====== Provided records

(** ** The code *)

(** [Vec::extend] on a stack. *)
Definition push_all {A} (l stack : list A) : list A := rev l ++ stack.

Fixpoint load_ancestry_loop (fuel : nat) (get : CommitReads) (ps : Parents) (stack : list ObjectId) :
    result (stop StorageError) Parents :=
  match fuel with
  | 0 => Err OutOfFuel
  | S fuel' =>
      match stack with
      | [] => Ok ps
      | id :: stack' =>
          if bool_decide (is_Some (ps !! id)) then load_ancestry_loop fuel' get ps stack' else
          c ← map_err Fail (get id);
          let qs := match c with Some c => parents c | None => [] end in
          load_ancestry_loop fuel' get (<[id := qs]> ps)
            (push_all (filter (λ p, ps !! p = None) qs) stack')
      end
  end.

Definition load_ancestry (fuel : nat) (get : CommitReads) (roots : list ObjectId) :
    result (stop StorageError) Parents :=
  load_ancestry_loop fuel get ∅ (rev roots).

Fixpoint reachable_loop (fuel : nat) (ps : Parents) (seen : gset ObjectId) (stack : list ObjectId) :
    option (gset ObjectId) :=
  match fuel with
  | 0 => None
  | S fuel' =>
      match stack with
      | [] => Some seen
      | id :: stack' =>
          if decide (id ∈ seen) then reachable_loop fuel' ps seen stack' else
          let seen' := {[ id ]} ∪ seen in
          match ps !! id with
          | Some qs => reachable_loop fuel' ps seen' (push_all (filter (λ p, p ∉ seen') qs) stack')
          | None => reachable_loop fuel' ps seen' stack'
          end
      end
  end.

Definition reachable_in (fuel : nat) (ps : Parents) (start : ObjectId) : option (gset ObjectId) :=
  reachable_loop fuel ps ∅ [start].

(** [iter().map(|g| g + 1).max().unwrap_or(0)]. *)
Definition next_generation (gs : list N) : N := foldr (λ g m, N.max (g + 1) m) 0%N gs.

Abbreviation Generations := (gmap ObjectId N).

(** [ps.iter().filter_map(|p| generation.get(p))]. *)
Definition known_generations (generation : Generations) (ps : list ObjectId) : list N :=
  omap (λ p, generation !! p) ps.

(** One root of [generations]: the post-order pass. *)
Fixpoint generations_loop (fuel : nat) (ps : Parents) (stack : list (ObjectId * bool))
    (generation : Generations) (expanding : gset ObjectId) : option (Generations * gset ObjectId) :=
  match fuel with
  | 0 => None
  | S fuel' =>
      match stack with
      | [] => Some (generation, expanding)
      | (id, children_done) :: stack' =>
          if bool_decide (is_Some (generation !! id))
          then generations_loop fuel' ps stack' generation expanding else
          let qs := default [] (ps !! id) in
          if children_done : bool then
            let g := next_generation (known_generations generation qs) in
            generations_loop fuel' ps stack' (<[id := g]> generation) (expanding ∖ {[ id ]})
          else if decide (id ∈ expanding) then generations_loop fuel' ps stack' generation expanding
          else
            let expanding' := {[ id ]} ∪ expanding in
            let todo := filter (λ p, generation !! p = None ∧ p ∉ expanding') qs in
            generations_loop fuel' ps (push_all ((λ p, (p, false)) <$> todo) ((id, true) :: stack'))
              generation expanding'
      end
  end.

(** [order] is the order [parents.keys()] comes in. *)
Fixpoint generations_from (fuel : nat) (ps : Parents) (order : list ObjectId)
    (generation : Generations) (expanding : gset ObjectId) : option Generations :=
  match order with
  | [] => Some generation
  | root :: order' =>
      if bool_decide (is_Some (generation !! root))
      then generations_from fuel ps order' generation expanding else
      '(generation', expanding') ← generations_loop fuel ps [(root, false)] generation expanding;
      generations_from fuel ps order' generation' expanding'
  end.

Definition generations (fuel : nat) (ps : Parents) (order : list ObjectId) : option Generations :=
  generations_from fuel ps order ∅ ∅.

(** [Ord] of [(u64, ObjectId)], and [Iterator::max], which keeps the last of
    equal elements. *)
Definition rank_le (x y : N * ObjectId) : Prop := (x.1 < y.1)%N ∨ x.1 = y.1 ∧ oid_le x.2 y.2.
#[export] Instance rank_le_dec : RelDecision rank_le.
Proof. unfold rank_le. intros x y. apply _. Defined.

Definition max_of (l : list (N * ObjectId)) : option (N * ObjectId) :=
  foldl (λ best x, match best with
    | Some b => if decide (rank_le b x) then Some x else Some b
    | None => Some x
    end) None l.

(** [inter] is the order the intersection of the two sets is iterated in. *)
Definition deepest_common_ancestor (fuel : nat) (order : list ObjectId)
    (inter : gset ObjectId → list ObjectId) (ps : Parents) (a b : ObjectId) :
    option (option ObjectId) :=
  of_a ← reachable_in fuel ps a;
  of_b ← reachable_in fuel ps b;
  generation ← generations fuel ps order;
  Some (snd <$> max_of ((λ id, (default 0%N (generation !! id), id)) <$> inter (of_a ∩ of_b))).

(** [order] is the order [parents.keys()] of a map comes in. *)
Definition find_common_ancestor (fuel : nat) (order : Parents → list ObjectId)
    (inter : gset ObjectId → list ObjectId) (get : CommitReads) (a b : ObjectId) :
    result (stop RepoError) ObjectId :=
  if decide (a = b) then Ok a else
  match load_ancestry fuel get [a; b] with
  | Err OutOfFuel => Err OutOfFuel
  | Err (Fail e) => Err (Fail (StorageErr e))
  | Ok ps =>
      match deepest_common_ancestor fuel (order ps) inter ps a b with
      | None => Err OutOfFuel
      | Some (Some c) => Ok c
      | Some None => Err (Fail (RefMissing "no common ancestor between refs"))
      end
  end.

(** ** Walking a graph

    What [load_ancestry] and [reachable_in] share: a stack of ids to visit and
    a set of visited ones. [todo] may hold any successors as long as it holds
    the ones not visited. *)

Section walk.
Context (succ : ObjectId → list ObjectId) (roots : list ObjectId).

Definition succ_edge (i j : ObjectId) : Prop := j ∈ succ i.

Definition from_roots (i : ObjectId) : Prop := ∃ r, r ∈ roots ∧ rtc succ_edge r i.

Record visiting (seen : gset ObjectId) (stack : list ObjectId) : Prop := {
  vi_sound : ∀ i, i ∈ seen ∨ i ∈ stack → from_roots i;
  vi_roots : ∀ r, r ∈ roots → r ∈ seen ∨ r ∈ stack;
  vi_closed : ∀ i j, i ∈ seen → succ_edge i j → j ∈ seen ∨ j ∈ stack;
}.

============

The answer should consist of every entry, repeated word for word.

(** ** The code *)

(** [Vec::extend] on a stack. *)
Definition push_all {A} (l stack : list A) : list A := rev l ++ stack.

Fixpoint load_ancestry_loop (fuel : nat) (get : CommitReads) (ps : Parents) (stack : list ObjectId) :
    result (stop StorageError) Parents :=
  match fuel with
  | 0 => Err OutOfFuel
  | S fuel' =>
      match stack with
      | [] => Ok ps
      | id :: stack' =>
          if bool_decide (is_Some (ps !! id)) then load_ancestry_loop fuel' get ps stack' else
          c ← map_err Fail (get id);
          let qs := match c with Some c => parents c | None => [] end in
          load_ancestry_loop fuel' get (<[id := qs]> ps)
            (push_all (filter (λ p, ps !! p = None) qs) stack')
      end
  end.

Definition load_ancestry (fuel : nat) (get : CommitReads) (roots : list ObjectId) :
    result (stop StorageError) Parents :=
  load_ancestry_loop fuel get ∅ (rev roots).

Fixpoint reachable_loop (fuel : nat) (ps : Parents) (seen : gset ObjectId) (stack : list ObjectId) :
    option (gset ObjectId) :=
  match fuel with
  | 0 => None
  | S fuel' =>
      match stack with
      | [] => Some seen
      | id :: stack' =>
          if decide (id ∈ seen) then reachable_loop fuel' ps seen stack' else
          let seen' := {[ id ]} ∪ seen in
          match ps !! id with
          | Some qs => reachable_loop fuel' ps seen' (push_all (filter (λ p, p ∉ seen') qs) stack')
          | None => reachable_loop fuel' ps seen' stack'
          end
      end
  end.

Definition reachable_in (fuel : nat) (ps : Parents) (start : ObjectId) : option (gset ObjectId) :=
  reachable_loop fuel ps ∅ [start].

(** [iter().map(|g| g + 1).max().unwrap_or(0)]. *)
Definition next_generation (gs : list N) : N := foldr (λ g m, N.max (g + 1) m) 0%N gs.

Abbreviation Generations := (gmap ObjectId N).

(** [ps.iter().filter_map(|p| generation.get(p))]. *)
Definition known_generations (generation : Generations) (ps : list ObjectId) : list N :=
  omap (λ p, generation !! p) ps.

(** One root of [generations]: the post-order pass. *)
Fixpoint generations_loop (fuel : nat) (ps : Parents) (stack : list (ObjectId * bool))
    (generation : Generations) (expanding : gset ObjectId) : option (Generations * gset ObjectId) :=
  match fuel with
  | 0 => None
  | S fuel' =>
      match stack with
      | [] => Some (generation, expanding)
      | (id, children_done) :: stack' =>
          if bool_decide (is_Some (generation !! id))
          then generations_loop fuel' ps stack' generation expanding else
          let qs := default [] (ps !! id) in
          if children_done : bool then
            let g := next_generation (known_generations generation qs) in
            generations_loop fuel' ps stack' (<[id := g]> generation) (expanding ∖ {[ id ]})
          else if decide (id ∈ expanding) then generations_loop fuel' ps stack' generation expanding
          else
            let expanding' := {[ id ]} ∪ expanding in
            let todo := filter (λ p, generation !! p = None ∧ p ∉ expanding') qs in
            generations_loop fuel' ps (push_all ((λ p, (p, false)) <$> todo) ((id, true) :: stack'))
              generation expanding'
      end
  end.

(** [order] is the order [parents.keys()] comes in. *)
Fixpoint generations_from (fuel : nat) (ps : Parents) (order : list ObjectId)
    (generation : Generations) (expanding : gset ObjectId) : option Generations :=
  match order with
  | [] => Some generation
  | root :: order' =>
      if bool_decide (is_Some (generation !! root))
      then generations_from fuel ps order' generation expanding else
      '(generation', expanding') ← generations_loop fuel ps [(root, false)] generation expanding;
      generations_from fuel ps order' generation' expanding'
  end.

Definition generations (fuel : nat) (ps : Parents) (order : list ObjectId) : option Generations :=
  generations_from fuel ps order ∅ ∅.

(** [Ord] of [(u64, ObjectId)], and [Iterator::max], which keeps the last of
    equal elements. *)
Definition rank_le (x y : N * ObjectId) : Prop := (x.1 < y.1)%N ∨ x.1 = y.1 ∧ oid_le x.2 y.2.
#[export] Instance rank_le_dec : RelDecision rank_le.
Proof. unfold rank_le. intros x y. apply _. Defined.

Definition max_of (l : list (N * ObjectId)) : option (N * ObjectId) :=
  foldl (λ best x, match best with
    | Some b => if decide (rank_le b x) then Some x else Some b
    | None => Some x
    end) None l.

(** [inter] is the order the intersection of the two sets is iterated in. *)
Definition deepest_common_ancestor (fuel : nat) (order : list ObjectId)
    (inter : gset ObjectId → list ObjectId) (ps : Parents) (a b : ObjectId) :
    option (option ObjectId) :=
  of_a ← reachable_in fuel ps a;
  of_b ← reachable_in fuel ps b;
  generation ← generations fuel ps order;
  Some (snd <$> max_of ((λ id, (default 0%N (generation !! id), id)) <$> inter (of_a ∩ of_b))).

(** [order] is the order [parents.keys()] of a map comes in. *)
Definition find_common_ancestor (fuel : nat) (order : Parents → list ObjectId)
    (inter : gset ObjectId → list ObjectId) (get : CommitReads) (a b : ObjectId) :
    result (stop RepoError) ObjectId :=
  if decide (a = b) then Ok a else
  match load_ancestry fuel get [a; b] with
  | Err OutOfFuel => Err OutOfFuel
  | Err (Fail e) => Err (Fail (StorageErr e))
  | Ok ps =>
      match deepest_common_ancestor fuel (order ps) inter ps a b with
      | None => Err OutOfFuel
      | Some (Some c) => Ok c
      | Some None => Err (Fail (RefMissing "no common ancestor between refs"))
      end
  end.

(** ** Walking a graph

    What [load_ancestry] and [reachable_in] share: a stack of ids to visit and
    a set of visited ones. [todo] may hold any successors as long as it holds
    the ones not visited. *)

Section walk.
Context (succ : ObjectId → list ObjectId) (roots : list ObjectId).

Definition succ_edge (i j : ObjectId) : Prop := j ∈ succ i.

Definition from_roots (i : ObjectId) : Prop := ∃ r, r ∈ roots ∧ rtc succ_edge r i.

Record visiting (seen : gset ObjectId) (stack : list ObjectId) : Prop := {
  vi_sound : ∀ i, i ∈ seen ∨ i ∈ stack → from_roots i;
  vi_roots : ∀ r, r ∈ roots → r ∈ seen ∨ r ∈ stack;
  vi_closed : ∀ i j, i ∈ seen → succ_edge i j → j ∈ seen ∨ j ∈ stack;
}.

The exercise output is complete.